TASK BRIEF:
Given the records below, would you repeat exactly the lines that begin at the one containing "simpl. rewrite Hother." and end at the one containing "(** One malformed", inclusive?

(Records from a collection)
(** ** All goroutines *)

(** On well-formed records the goroutines all return, in whatever order they
    run: each has written the slot of its own position and logged its line. *)
Lemma run_goroutines_well_formed commits order : ∀ st,
  NoDup order.*1 →
  Forall (λ ir, well_formed ir.2 ∧ (ir.1 < length (found st))%nat) order →
  (∀ ir, ir ∈ order → found st !! ir.1 = Some None) →
  ∃ st',
    run_goroutines commits order st = Done st' ∧
    length (found st') = length (found st) ∧
    (∀ j, j ∉ order.*1 → found st' !! j = found st !! j) ∧
    (∀ ir, ir ∈ order → found st' !! ir.1 = Some (resolve commits ir.2)) ∧
    (∀ line, line ∈ logged st → line ∈ logged st') ∧
    (∀ ir, ir ∈ order → resolve commits ir.2 = None →
       "Failed to find revision for " +:+ Revision ir.2 ∈ logged st').
Proof.
  induction order as [|[i run] order IH]; intros st Hnd Hwf Hnone.
  { exists st. repeat split; try done; intros ir Hin; by inv Hin. }
  simpl in Hnd. apply NoDup_cons in Hnd as [Hi Hnd].
  apply Forall_cons in Hwf as [[Hrun Hlt] Hwf]. simpl in Hrun, Hlt.
  destruct (match_run_well_formed commits i run st Hrun Hlt) as [line Hstep].
  set (st1 := {| found := match resolve commits run with
                          | Some c => <[i := Some c]> (found st)
                          | None => found st
                          end;
                 logged := logged st ++ [line] |}) in Hstep.
  assert (length (found st1) = length (found st)) as Hlen1.
  { simpl. destruct (resolve commits run); [by rewrite length_insert | done]. }
  assert (∀ j, j ≠ i → found st1 !! j = found st !! j) as Hother.
  { intros j Hj. simpl. destruct (resolve commits run); [|done].
    by rewrite list_lookup_insert_ne. }
  assert (found st1 !! i = Some (resolve commits run)) as Hslot.
  { simpl. destruct (resolve commits run) as [c|].
    - by rewrite list_lookup_insert_eq.
    - apply (Hnone (i, run)). by left. }
  destruct (IH st1) as (st' & Hrun' & Hlen' & Hout & Hin & Hlog & Hmiss); [done| | |].
  { rewrite Hlen1. eapply Forall_impl; [exact Hwf|]. naive_solver. }
  { intros [j r] Hjr. simpl. rewrite Hother.
    - apply (Hnone (j, r)). by right.
    - intros ->. apply Hi. apply list_elem_of_fmap. by exists (i, r). }
  exists st'. simpl. rewrite Hstep. simpl. split; [done|].
  split; [congruence|]. split; [|split; [|split]].
  - intros j Hj. apply not_elem_of_cons in Hj as [Hji Hj].
    rewrite Hout by done. by apply Hother.
  - intros ir [->|Hir]%elem_of_cons; [|by apply Hin].
    simpl. rewrite Hout by done. done.
  - intros l Hl. apply Hlog. simpl. apply elem_of_app. by left.
  - intros ir [->|Hir]%elem_of_cons Hres; [|by apply Hmiss].
    simpl in *. apply Hlog. simpl. apply elem_of_app. right.
    unfold well_formed in Hrun.
    destruct (hex.DecodeString (Revision run)) as [runHash|] eqn:Hdec; [|done].
    apply (resolve_None commits run runHash Hdec) in Hres.
    rewrite (match_run_miss commits i run st runHash Hdec Hrun Hres) in Hstep.
    injection Hstep as _ Hline. apply app_inv_head in Hline as [= <-]. by left.
Qed.

(** One malformed record ends the process, whatever the order. *)
Lemma run_goroutines_malformed commits order : ∀ st,
  Forall (λ ir, (ir.1 < length (found st))%nat) order →
  Exists (λ ir, ¬ well_formed ir.2) order →
  ∃ f, run_goroutines commits order st = Fatal f.
Proof.
  induction order as [|[i run] order IH]; intros st Hlt Hex; [by inv Hex|].
  apply Forall_cons in Hlt as [Hi Hlt]. simpl in Hi. simpl.
  destruct (decide (well_formed run)) as [Hwf|Hwf].
  - destruct (match_run_well_formed commits i run st Hwf Hi) as [line ->]. simpl.
    apply IH.
    + simpl. destruct (resolve commits run); [by rewrite length_insert | done].
    + by inv Hex.
  - destruct (match_run_malformed commits i run st Hwf) as [f ->]. by exists f.
Qed.

(** The goroutines never index out of range. *)
Lemma run_goroutines_no_panic commits order : ∀ st p,
  Forall (λ ir, (ir.1 < length (found st))%nat) order →
  run_goroutines commits order st ≠ Panic p.
Proof.
  induction order as [|[i run] order IH]; intros st p Hlt; [done|].
  apply Forall_cons in Hlt as [Hi Hlt]. simpl in Hi. simpl.
  destruct (decide (well_formed run)) as [Hwf|Hwf].
  - destruct (match_run_well_formed commits i run st Hwf Hi) as [line ->]. simpl.
    apply IH. simpl. destruct (resolve commits run); [by rewrite length_insert | done].
  - destruct (match_run_malformed commits i run st Hwf) as [f ->]. done.
Qed.

(** Whatever is written into a slot comes from the index. *)
Lemma run_goroutines_elem_of commits order : ∀ st st',
  run_goroutines commits order st = Done st' →
  (∀ i c, found st !! i = Some (Some c) → c ∈ commits) →
  ∀ i c, found st' !! i = Some (Some c) → c ∈ commits.
Proof.
  induction order as [|[k run] order IH]; intros st st' Hrun Hst; simpl in Hrun.
  { by injection Hrun as <-. }
  destruct (match_run commits k run st) as [st1| |] eqn:Hstep; simpl in Hrun; try done.
  apply (IH st1 st' Hrun). clear IH Hrun.
  unfold match_run in Hstep.
  destruct (hex.DecodeString (Revision run)) as [runHash|]; [|done].
  case_decide; [done|]. cbv zeta in Hstep.
  destruct (Z.eqb_spec (findHash commits runHash) (-1)) as [E|E].
  { injection Hstep as <-. done. }
  destruct (index_findHash commits runHash E) as (c & Hc & Hin).
  rewrite Hc in Hstep. case_decide; [|done]. injection Hstep as <-. simpl.
  intros i c'. destruct (decide (i = k)) as [->|Hik].
  - rewrite list_lookup_insert_eq by done. by intros [= <-].
  - rewrite list_lookup_insert_ne by done. apply Hst.
Qed.

(** ** The order of the index *)

Global Instance hash_le_trans : Transitive hash_le.
Proof. intros a b c. unfold hash_le. apply bytes_le_trans. Qed.

Global Instance hash_le_total : Total hash_le.
Proof. intros a b. unfold hash_le. apply bytes_le_total. Qed.

Lemma Less_false (c : byHash) (i j : nat) :
  Less c j i = false ↔ hash_le (c !!! i) (c !!! j).
Proof.
  unfold hash_le. rewrite bytes_le_alt. simpl. apply Z.eqb_neq.
Qed.

(** [Swap] exchanges two elements and keeps the rest. *)
Lemma Swap_permutes (c : byHash) (i j : nat) :
  (i < Len c)%nat → (j < Len c)%nat → Swap c i j ≡ₚ c.
Proof.
  simpl. intros Hi Hj. apply Permutation_inj.
  split; [by rewrite !length_insert|].
  exists (λ k, if decide (k = i) then j else if decide (k = j) then i else k).
  split.
  - intros k1 k2. repeat case_decide; congruence.
  - intros k. destruct (decide (k = j)) as [->|Hkj].
    + rewrite list_lookup_insert_eq by (by rewrite length_insert).
      case_decide; subst; symmetry; by apply list_lookup_lookup_total_lt.
    + rewrite list_lookup_insert_ne by done.
      destruct (decide (k = i)) as [->|Hki].
      * rewrite list_lookup_insert_eq by done.
        symmetry; by apply list_lookup_lookup_total_lt.
      * by rewrite list_lookup_insert_ne.
Qed.

(** ** Gathering the commits *)

Lemma gather_app pending final commits :
  gather pending final commits = (commits ++ pending, final).
Proof.
  revert commits. induction pending as [|c pending IH]; intros commits; simpl.
  - by rewrite app_nil_r.
  - by rewrite IH, <- app_assoc.
Qed.

Lemma gatherCommits_Done repo commits :
  gatherCommits repo = Done commits ↔
  ∃ iter, CommitObjects repo = inl iter ∧ iter_end iter = io_EOF ∧
          iter_pending iter = commits.
Proof.
  unfold gatherCommits. split.
  - destruct (CommitObjects repo) as [iter|]; [|done].
    rewrite gather_app. simpl. case_decide; [|done].
    intros [= <-]. by exists iter.
  - intros (iter & -> & Hend & <-). rewrite gather_app. simpl.
    by rewrite decide_True.
Qed.

(** ** The matching phase, for any index *)

Lemma matching_well_formed commits runs order :
  schedule runs order →
  Forall well_formed runs →
  ∃ res,
    run_goroutines commits order (start runs) = Done res ∧
    length (found res) = length runs ∧
    (∀ i run, runs !! i = Some run → found res !! i = Some (resolve commits run)) ∧
    (∀ i run, runs !! i = Some run → resolve commits run = None →
       "Failed to find revision for " +:+ Revision run ∈ logged res).
Proof.
  intros Hs Hwf.
  destruct (run_goroutines_well_formed commits order (start runs))
    as (res & Hrun & Hlen & _ & Hin & _ & Hmiss).
  - by eapply schedule_NoDup.
  - apply Forall_forall. intros [i run] Hir. simpl. rewrite length_replicate.
    apply (schedule_elem_of _ _ _ _ Hs) in Hir. split.
    + rewrite Forall_forall in Hwf. apply Hwf. by eapply list_elem_of_lookup_2.
    + by eapply lookup_lt_Some.
  - intros [i run] Hir. simpl. apply lookup_replicate. split; [done|].
    apply (schedule_elem_of _ _ _ _ Hs) in Hir. by eapply lookup_lt_Some.
  - exists res. split; [done|]. split; [by rewrite Hlen; simpl; rewrite length_replicate|].
    split.
    + intros i run Hi. apply (Hin (i, run)). by apply (schedule_elem_of _ _ _ _ Hs).
    + intros i run Hi. apply (Hmiss (i, run)). by apply (schedule_elem_of _ _ _ _ Hs).
Qed.
(** ** Framing of the record stream *)

Lemma readCommands_framed fh recs :
  framed fh recs → ∀ p p',
  replay recs p = Done p' → readCommands p fh = Returned p'.
Proof.
  induction 1 as [|lo hi typ rest recs Hsz Hlen Hfr IH]; intros p p' Hre.
  - simpl in Hre. by injection Hre as ->.
  - rewrite readCommands_unfold. simpl. simpl in Hre.
    destruct (N.eqb_spec (u16 lo hi) 0); [lia|].
    destruct (N.ltb_spec (blen rest) (u16 lo hi - 1)); [lia|].
    destruct (processCommand _ _ p) as [p1|]; [|done].
    by apply IH.
Qed.

Lemma readCommands_returned_inv n : ∀ fh p p',
  (length fh ≤ n)%nat →
  readCommands p fh = Returned p' →
  ∃ recs, framed fh recs ∧ replay recs p = Done p'.
Proof.
  induction n as [|n IH]; intros fh p p' Hn Hret;
    rewrite readCommands_unfold in Hret.
  - destruct fh; [|simpl in Hn; lia]. simpl in Hret. injection Hret as ->.
    exists []. split; [constructor|done].
  - destruct fh as [|lo [|hi [|typ rest]]]; simpl in Hret; try discriminate.
    + injection Hret as ->. exists []. split; [constructor|done].
    + destruct (N.eqb_spec (u16 lo hi) 0) as [|Hsz]; [done|].
      destruct (N.ltb_spec (blen rest) (u16 lo hi - 1)) as [|Hlen]; [done|].
      destruct (processCommand _ _ p) as [p1|] eqn:Hpc; [|done].
      apply IH in Hret as (recs & Hfr & Hre).
      2:{ rewrite length_drop. simpl in Hn. lia. }
      eexists (_ :: recs). split.
      * constructor; [lia|done|done].
      * simpl. by rewrite Hpc.
Qed.

Lemma readCommands_truncated fh recs : 
  framed fh recs → ∀ tail p p',
  replay recs p = Done p' → truncated tail →
  ∃ e, readCommands p (fh ++ tail) = Failed e ∧ truncationError e.
Proof.
  induction 1 as [|lo hi typ rest recs Hsz Hlen Hfr IH]; intros tail p p' Hre Htr.
  - simpl in Hre. injection Hre as ->. simpl. rewrite readCommands_unfold.
    destruct Htr as [b|lo hi|lo hi typ rest Hsz Hlen]; simpl; [by eexists..|].
    destruct (N.eqb_spec (u16 lo hi) 0); [lia|].
    destruct (N.ltb_spec (blen rest) (u16 lo hi - 1)); [|lia].
    by eexists.
  - rewrite readCommands_unfold. simpl. simpl in Hre.
    destruct (N.eqb_spec (u16 lo hi) 0); [lia|].
    rewrite blen_app.
    destruct (N.ltb_spec (blen rest + blen tail) (u16 lo hi - 1)); [lia|].
    rewrite take_app_le by (unfold blen in Hlen; lia).
    destruct (processCommand _ _ p) as [p1|]; [|done].
    rewrite drop_app_le by (unfold blen in Hlen; lia).
    by eapply IH.
Qed.

(** ** Fields read with their errors dropped *)

Lemma readUint32_total r :
  readUint32 r
  = Done ((u32 r, if decide (4 ≤ length r)%nat then None else Some (shortRead r)),
          drop 4 r).
Proof.
  unfold readUint32, bind, u32, fieldOr0. case_decide as Hlen.
  - rewrite ReadFull_enough by (unfold blen; lia). done.
  - rewrite ReadFull_short by (unfold blen; lia).
    rewrite drop_ge by lia. done.
Qed.

Lemma readUint64_total r :
  readUint64 r
  = Done ((u64 r, if decide (8 ≤ length r)%nat then None else Some (shortRead r)),
          drop 8 r).
Proof.
  unfold readUint64, bind, u64, fieldOr0. case_decide as Hlen.
  - rewrite ReadFull_enough by (unfold blen; lia). done.
  - rewrite ReadFull_short by (unfold blen; lia).
    rewrite drop_ge by lia. done.
Qed.

Lemma val_readUint32 r : val readUint32 r = Done (u32 r, drop 4 r).
Proof. unfold val, bind. by rewrite readUint32_total. Qed.

Lemma val_readUint64 r : val readUint64 r = Done (u64 r, drop 8 r).
Proof. unfold val, bind. by rewrite readUint64_total. Qed.

Lemma skip_readUint32 {B} (k : M B) r :
  (let* _ := readUint32 in k) r = k (drop 4 r).
Proof. unfold bind. by rewrite readUint32_total. Qed.

Lemma bind_val_readUint32 {B} (k : N → M B) r :
  (let* x := val readUint32 in k x) r = k (u32 r) (drop 4 r).
Proof. unfold bind at 1. by rewrite val_readUint32. Qed.

Lemma bind_val_readUint64 {B} (k : N → M B) r :
  (let* x := val readUint64 in k x) r = k (u64 r) (drop 8 r).
Proof. unfold bind at 1. by rewrite val_readUint64. Qed.

(** The string readers on a reader too short for the length prefix. *)
Lemma readString_no_length r :
  (length r < 4)%nat → readString r = Done ((EmptyString, Some (shortRead r)), []).
Proof.
  intros Hlen. unfold readString, bind. rewrite readUint32_total.
  case_decide; [lia|]. by rewrite drop_ge by lia.
Qed.

Lemma readString16_no_length r :
  (length r < 4)%nat → readString16 r = Done ((EmptyString, Some (shortRead r)), []).
Proof.
  intros Hlen. unfold readString16, bind. rewrite readUint32_total.
  case_decide; [lia|]. by rewrite drop_ge by lia.
Qed.

(** The only panics of the string readers. *)
Lemma readString_panic r k : readString r = Panic k → k = SliceBounds.
Proof.
  unfold readString, bind. rewrite readUint32_total.
  case_decide; [|done].
  destruct (ReadFull_drop (align4 (u32 r)) (drop 4 r)) as (b & err & -> & _).
  destruct err; [done|].
  destruct (_ <? _); [|done]. unfold panic. by intros [= <-].
Qed.

Lemma codeUnits_panic_len m : ∀ b n k,
  (length b ≤ m)%nat → codeUnits b n = Panic k → k = IndexRange.
Proof.
  induction m as [|m IH]; intros b n k Hlen.
  - destruct b; [|simpl in Hlen; lia]. simpl.
    destruct (n =? 0); [done|]. by intros [= <-].
  - destruct b as [|lo [|hi b]]; simpl; destruct (n =? 0); try done;
      try by intros [= <-].
    destruct (codeUnits b (n - 1)) eqn:E; [done|].
    intros [= <-]. eapply IH; [|exact E]. simpl in Hlen. lia.
Qed.

Lemma codeUnits_panic b n k : codeUnits b n = Panic k → k = IndexRange.
Proof. by apply (codeUnits_panic_len (length b)). Qed.

Lemma readString16_panic r k : readString16 r = Panic k → k = IndexRange.
Proof.
  unfold readString16, bind. rewrite readUint32_total.
  case_decide; [|done].
  destruct (ReadFull_drop (align4 (wrap32 (u32 r * 2))) (drop 4 r)) as (b & err & -> & _).
  destruct err; [done|].
  destruct (codeUnits _ _) eqn:E; [done|].
  unfold panic. intros [= <-]. by eapply codeUnits_panic.
Qed.

Lemma val_panic {A E} (m : M (A * E)) r k : val m r = Panic k → m r = Panic k.
Proof. unfold val, bind. destruct (m r) as [[? ?]|]; [done|]. by intros [= <-]. Qed.

Lemma decodeCommand_panic typ data k :
  decodeCommand typ data = Panic k → k = SliceBounds ∨ k = IndexRange.
Proof.
  unfold decodeCommand.
  repeat case_decide;
    rewrite ?skip_readUint32, ?bind_val_readUint32, ?bind_val_readUint64,
            ?skip_readUint32, ?bind_val_readUint32, ?bind_val_readUint64,
            ?bind_val_readUint32, ?bind_val_readUint64; try done.
  - unfold bind at 1.
    destruct (val readString _) as [[u r1]|k1] eqn:E1.
    + unfold bind.
      destruct (val readString16 r1) as [[t r2]|k2] eqn:E2; [done|].
      intros [= <-]. right. apply val_panic in E2. by eapply readString16_panic.
    + intros [= <-]. left. apply val_panic in E1. by eapply readString_panic.
  - unfold bind.
    destruct (val readString16 _) as [[t r2]|k2] eqn:E2; [done|].
    intros [= <-]. right. apply val_panic in E2. by eapply readString16_panic.
Qed.
(** X12: every routine, called in any state (any flags of [std::cout],
    any objects alive): it returns, the objects alive afterwards are
    exactly those alive before, and the flags of [std::cout] are as
    before, except that [demonstrateVariablesAndTypes] has set
    [boolalpha] and [demonstrateModernIO] has set [showbase] and put the
    number base, the floating-point style and the precision back to
    decimal, default and 6, whatever they were. *)
Theorem routines_return_and_release (impl : platform) (r : routine)
    (e : environment) (s : state) :
  result_of (call impl r e s) = Ret tt /\
  state_of (call impl r e s) =
    {| cout_flags := flags_after r (cout_flags s); cells := cells s |}.
Proof.
  destruct s as [f c].
  destruct r;
    [ | | | | change (call impl DemonstrateReferencesAndPointers)
              with demonstrateReferencesAndPointers;
            rewrite references_run; split; reflexivity
      | change (call impl DemonstrateClasses) with demonstrateClasses;
        destruct (classes_run e f c) as (H1 & H2 & _); split; assumption
      | | | | ];
    destruct f as [ba sb bf ff pr]; both_builds impl;
    vm_compute; split; reflexivity.
Qed.

(** X13: [demonstrateClasses] in any state, whatever objects are alive
    when it is called: it returns and leaves the state as it found it.
    Every [Person] that is constructed is destroyed exactly once: Bob at
    the [delete], and at the end of the routine Dave, Charlie and Alice,
    in the reverse of the order of their construction. *)
Theorem classes_destroy_what_they_create (e : environment) (s : state) :
  result_of (demonstrateClasses e s) = Ret tt /\
  state_of (demonstrateClasses e s) = s /\
  stdout (events_of (demonstrateClasses e s)) =
    [Text (nl ++ "----- Classes and OOP -----" ++ nl);
     Text "Person created: "; Text "Alice"; Text nl;
     Text "Hi, I'm "; Text "Alice"; Text " and I'm ";
     Text (show_int (cout_flags s) 30); Text " years old."; Text nl;
     Text "Person created: "; Text "Bob"; Text nl;
     Text "Hi, I'm "; Text "Bob"; Text " and I'm ";
     Text (show_int (cout_flags s) 25); Text " years old."; Text nl;
     Text "Person destroyed: "; Text "Bob"; Text nl;
     Text "Person created: "; Text "Charlie"; Text nl;
     Text "Hi, I'm "; Text "Charlie"; Text " and I'm ";
     Text (show_int (cout_flags s) 35); Text " years old."; Text nl;
     Text "Person created: "; Text "Dave"; Text nl;
     Text "Employee created at "; Text "Acme Inc"; Text nl;
     Text "Hi, I'm "; Text "Dave"; Text ", ";
     Text (show_int (cout_flags s) 40);
     Text " years old, and I work at "; Text "Acme Inc"; Text "."; Text nl;
     Text "Person destroyed: "; Text "Dave"; Text nl;
     Text "Person destroyed: "; Text "Charlie"; Text nl;
     Text "Person destroyed: "; Text "Alice"; Text nl].
Proof. destruct s as [f c]. apply classes_run. Qed.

RESPONSE AREA:
  { intros [j r] Hjr. simpl. rewrite Hother.
    - apply (Hnone (j, r)). by right.
    - intros ->. apply Hi. apply list_elem_of_fmap. by exists (i, r). }
  exists st'. simpl. rewrite Hstep. simpl. split; [done|].
  split; [congruence|]. split; [|split; [|split]].
  - intros j Hj. apply not_elem_of_cons in Hj as [Hji Hj].
    rewrite Hout by done. by apply Hother.
  - intros ir [->|Hir]%elem_of_cons; [|by apply Hin].
    simpl. rewrite Hout by done. done.
  - intros l Hl. apply Hlog. simpl. apply elem_of_app. by left.
  - intros ir [->|Hir]%elem_of_cons Hres; [|by apply Hmiss].
    simpl in *. apply Hlog. simpl. apply elem_of_app. right.
    unfold well_formed in Hrun.
    destruct (hex.DecodeString (Revision run)) as [runHash|] eqn:Hdec; [|done].
    apply (resolve_None commits run runHash Hdec) in Hres.
    rewrite (match_run_miss commits i run st runHash Hdec Hrun Hres) in Hstep.
    injection Hstep as _ Hline. apply app_inv_head in Hline as [= <-]. by left.
Qed.

(** One malformed record ends the process, whatever the order. *)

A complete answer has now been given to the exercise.